Gesture Technology: Small Step for User Interface, Giant Leap for User Experience

Gesture technology? That’s a thing? Yes, and if you’re anything like me, the capacity of it might astonish you.

Take a minute to think about how you interact with your computer — the role it plays in your work life, your social life, or any part of your personal life, for that matter. There’s a good chance that a substantial portion of your day is spent engaging with some sort of computing device and, until relatively recently, this type of engagement required selecting various types of buttons. Now, however, touch screens are commonplace and the computer mouse or keyboard as we knew them are on their way out. So what’s next? Gesture technology!

Gesture technology refers to a myriad of innovations which convert motion into a recognizable medium for interacting with computer devices. A recent ReadWrite article made the interesting observation that such technology takes advantage of more of our senses and physical capabilities than anything before. This results in an opportunity to ‘consume content’ in an increasingly sophisticated way, “Suddenly, touch, voice, gestures and motion have become the most talked-about ways of interacting with computers,” explains one tech reporter.
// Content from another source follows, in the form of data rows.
(* ===== verification/AnalFcn.v ===== *)
(** * Functions

    [libr/anal/fcn.c] but for the walk over the code ([fcn_recurse]).  A
    function is a value, and a pointer to one of the list of the analysis its
    position there; its blocks are a list and the flag that says it is sorted.
    No callbacks are registered, and the copies of the functions in the database
    ([sdb_fcns]) are left out. *)

From S2P Require Import Prelude Buf Num ListSort AnalRange AnalBlock.

Definition R_ANAL_FCN_TYPE_FCN : Z := 1.
Definition R_ANAL_FCN_TYPE_LOC : Z := 2.
Definition R_ANAL_FCN_TYPE_ROOT : Z := 32.
Definition R_ANAL_REF_TYPE_CODE : Z := 99.

Definition r_anal_fcn_type_tostring (type : Z) : string :=
  if type =? 0 then "null" else if type =? R_ANAL_FCN_TYPE_FCN then "fcn" else if type =? R_ANAL_FCN_TYPE_LOC then "loc"
  else if type =? 4 then "sym" else if type =? 8 then "imp" else if type =? 16 then "int"
  else if type =? R_ANAL_FCN_TYPE_ROOT then "root" else "unk".

Record RAnalRef := mk_ref { ref_type : Z; ref_addr : Z; ref_at : Z }.

Record RAnalFunction := mk_fcn {
  fcn_name : option string;
  fcn_size : Z;                    (* [_size] *)
  fcn_bits : Z;
  fcn_type : Z;
  fcn_cc : option string;
  fcn_addr : Z;
  fcn_diff : RAnalDiff;
  fcn_bbs : list RAnalBlock;
  fcn_sorted : bool;               (* [bbs->sorted] *)
  fcn_bbr : RRangeTiny;
  fcn_refs : list RAnalRef;
  fcn_xrefs : list RAnalRef;
  fcn_locs : list nat              (* positions in [anal->fcns] *)
}.

Definition set_fcn_name (v : option string) (f : RAnalFunction) : RAnalFunction :=
  mk_fcn v (fcn_size f) (fcn_bits f) (fcn_type f) (fcn_cc f) (fcn_addr f) (fcn_diff f) (fcn_bbs f) (fcn_sorted f)
    (fcn_bbr f) (fcn_refs f) (fcn_xrefs f) (fcn_locs f).
Definition set_fcn_size (v : Z) (f : RAnalFunction) : RAnalFunction :=
  mk_fcn (fcn_name f) v (fcn_bits f) (fcn_type f) (fcn_cc f) (fcn_addr f) (fcn_diff f) (fcn_bbs f) (fcn_sorted f)
    (fcn_bbr f) (fcn_refs f) (fcn_xrefs f) (fcn_locs f).
Definition set_fcn_bits (v : Z) (f : RAnalFunction) : RAnalFunction :=
  mk_fcn (fcn_name f) (fcn_size f) v (fcn_type f) (fcn_cc f) (fcn_addr f) (fcn_diff f) (fcn_bbs f) (fcn_sorted f)
    (fcn_bbr f) (fcn_refs f) (fcn_xrefs f) (fcn_locs f).
Definition set_fcn_type (v : Z) (f : RAnalFunction) : RAnalFunction :=
  mk_fcn (fcn_name f) (fcn_size f) (fcn_bits f) v (fcn_cc f) (fcn_addr f) (fcn_diff f) (fcn_bbs f) (fcn_sorted f)
    (fcn_bbr f) (fcn_refs f) (fcn_xrefs f) (fcn_locs f).
Definition set_fcn_cc (v : option string) (f : RAnalFunction) : RAnalFunction :=
  mk_fcn (fcn_name f) (fcn_size f) (fcn_bits f) (fcn_type f) v (fcn_addr f) (fcn_diff f) (fcn_bbs f) (fcn_sorted f)
    (fcn_bbr f) (fcn_refs f) (fcn_xrefs f) (fcn_locs f).
Definition set_fcn_addr (v : Z) (f : RAnalFunction) : RAnalFunction :=
  mk_fcn (fcn_name f) (fcn_size f) (fcn_bits f) (fcn_type f) (fcn_cc f) v (fcn_diff f) (fcn_bbs f) (fcn_sorted f)
    (fcn_bbr f) (fcn_refs f) (fcn_xrefs f) (fcn_locs f).
Definition set_fcn_diff (v : RAnalDiff) (f : RAnalFunction) : RAnalFunction :=
  mk_fcn (fcn_name f) (fcn_size f) (fcn_bits f) (fcn_type f) (fcn_cc f) (fcn_addr f) v (fcn_bbs f) (fcn_sorted f)
    (fcn_bbr f) (fcn_refs f) (fcn_xrefs f) (fcn_locs f).
(** The blocks and the flag. *)
Definition set_fcn_bbs (v : list RAnalBlock) (sorted : bool) (f : RAnalFunction) : RAnalFunction :=
  mk_fcn (fcn_name f) (fcn_size f) (fcn_bits f) (fcn_type f) (fcn_cc f) (fcn_addr f) (fcn_diff f) v sorted
    (fcn_bbr f) (fcn_refs f) (fcn_xrefs f) (fcn_locs f).
Definition set_fcn_bbr (v : RRangeTiny) (f : RAnalFunction) : RAnalFunction :=
  mk_fcn (fcn_name f) (fcn_size f) (fcn_bits f) (fcn_type f) (fcn_cc f) (fcn_addr f) (fcn_diff f) (fcn_bbs f) (fcn_sorted f)
    v (fcn_refs f) (fcn_xrefs f) (fcn_locs f).
Definition set_fcn_refs (v : list RAnalRef) (f : RAnalFunction) : RAnalFunction :=
  mk_fcn (fcn_name f) (fcn_size f) (fcn_bits f) (fcn_type f) (fcn_cc f) (fcn_addr f) (fcn_diff f) (fcn_bbs f) (fcn_sorted f)
    (fcn_bbr f) v (fcn_xrefs f) (fcn_locs f).
Definition set_fcn_xrefs (v : list RAnalRef) (f : RAnalFunction) : RAnalFunction :=
  mk_fcn (fcn_name f) (fcn_size f) (fcn_bits f) (fcn_type f) (fcn_cc f) (fcn_addr f) (fcn_diff f) (fcn_bbs f) (fcn_sorted f)
    (fcn_bbr f) (fcn_refs f) v (fcn_locs f).

Definition r_anal_fcn_new : RAnalFunction :=
  mk_fcn None 0 0 0 None UT64_MAX r_anal_diff_new [] false r_tinyrange_new [] [] [].

(** [size] is a [ut32]. *)
Definition r_anal_fcn_set_size (f : RAnalFunction) (size : Z) : RAnalFunction := set_fcn_size (u32 size) f.
Definition r_anal_fcn_size (f : RAnalFunction) : Z := fcn_size f.

(** ** Blocks of a function *)

Definition cmpaddr (a b : RAnalBlock) : Z := b2z (bb_addr b <? bb_addr a).

(** [r_list_sort (fcn->bbs, &cmpaddr)]. *)
Definition sort_bbs (f : RAnalFunction) : RAnalFunction :=
  if fcn_sorted f then f else set_fcn_bbs (sorted_data cmpaddr (fcn_bbs f)) true f.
Some of the most intriguing trends within this space include eye tracking technology, led by firms such as Tobii, and motion sensing capabilities developed by Leap Motion and Xbox. As these companies and others begin to fill the market with their intriguing offerings, it is increasingly clear that the potential is far from realized. For instance, the healthcare industry is only just beginning to integrate motion technology in order to alleviate the need for surgeons to touch surfaces during operations — among other things. In addition to medical uses, this technology is utilized in smart home developments and advertising pioneers.


As exciting as this progress is, it makes us wonder what impact it will have on the amount of time individuals spend interacting with computing devices. The Economist reported statistics which show that, as of last year, almost a third of American’s day is spent working, watching tv or communicating. It seems as though gesture technology will inevitably result in the growth of this proportion — whether or not that would be a negative consequence remains to be seen.